[Stored data]
=== Begin Enclosure ===

(** Modelled from the spec: the submission path of [sendTransaction],
    missing from the sources.  "Nonce-conflict is retried exactly once
    (cache refresh + re-sign with corrected nonce) before being treated
    as fatal"; the cache entry is invalidated whenever "a subsequent
    broadcast is rejected by the network specifically for invalid
    nonce". *)
Definition sendTransaction (cache : gmap (string * string) N) (net : Net)
  : gmap (string * string) N * Net * list Event * (PipelineError + RawResult) :=
  let '(cache1, net1, tr1, r1) := attempt cache net in
  if nonce_conflict r1 then
    let '(cache2, net2, tr2, r2) := attempt (invalidate cache1 key) net1 in
    if nonce_conflict r2
    then (invalidate cache2 key, net2,
          tr1 ++ [InvalidateNonce key] ++ tr2 ++ [InvalidateNonce key],
          inl NonceConflictError)
    else (cache2, net2, tr1 ++ [InvalidateNonce key] ++ tr2, surface_attempt r2)
  else (cache1, net1, tr1, surface_attempt r1).

End WithCollaborators.

(** The number of signatures and of nonce invalidations in a trace. *)
Definition is_Sign (ev : Event) : bool :=
  match ev with Sign _ => true | _ => false end.

Definition is_InvalidateNonce (ev : Event) : bool :=
  match ev with InvalidateNonce _ => true | _ => false end.

Definition signatures (tr : list Event) : nat :=
  length (List.filter is_Sign tr).

Definition invalidations (tr : list Event) : nat :=
  length (List.filter is_InvalidateNonce tr).

End Pipeline.

(* ===================================================================== *)
(** ** Scenarios of the specification, used to exercise the statements *)
(* ===================================================================== *)

Module Scenario.

Import NetworkClient NonceAllocator TransactionEncoder Submitter Pipeline.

=== End Enclosure ===

## [EXERCISE BRIEF]
Give the number of lines above that contain "match", and nothing more.

## [RESPONSE BELOW]
2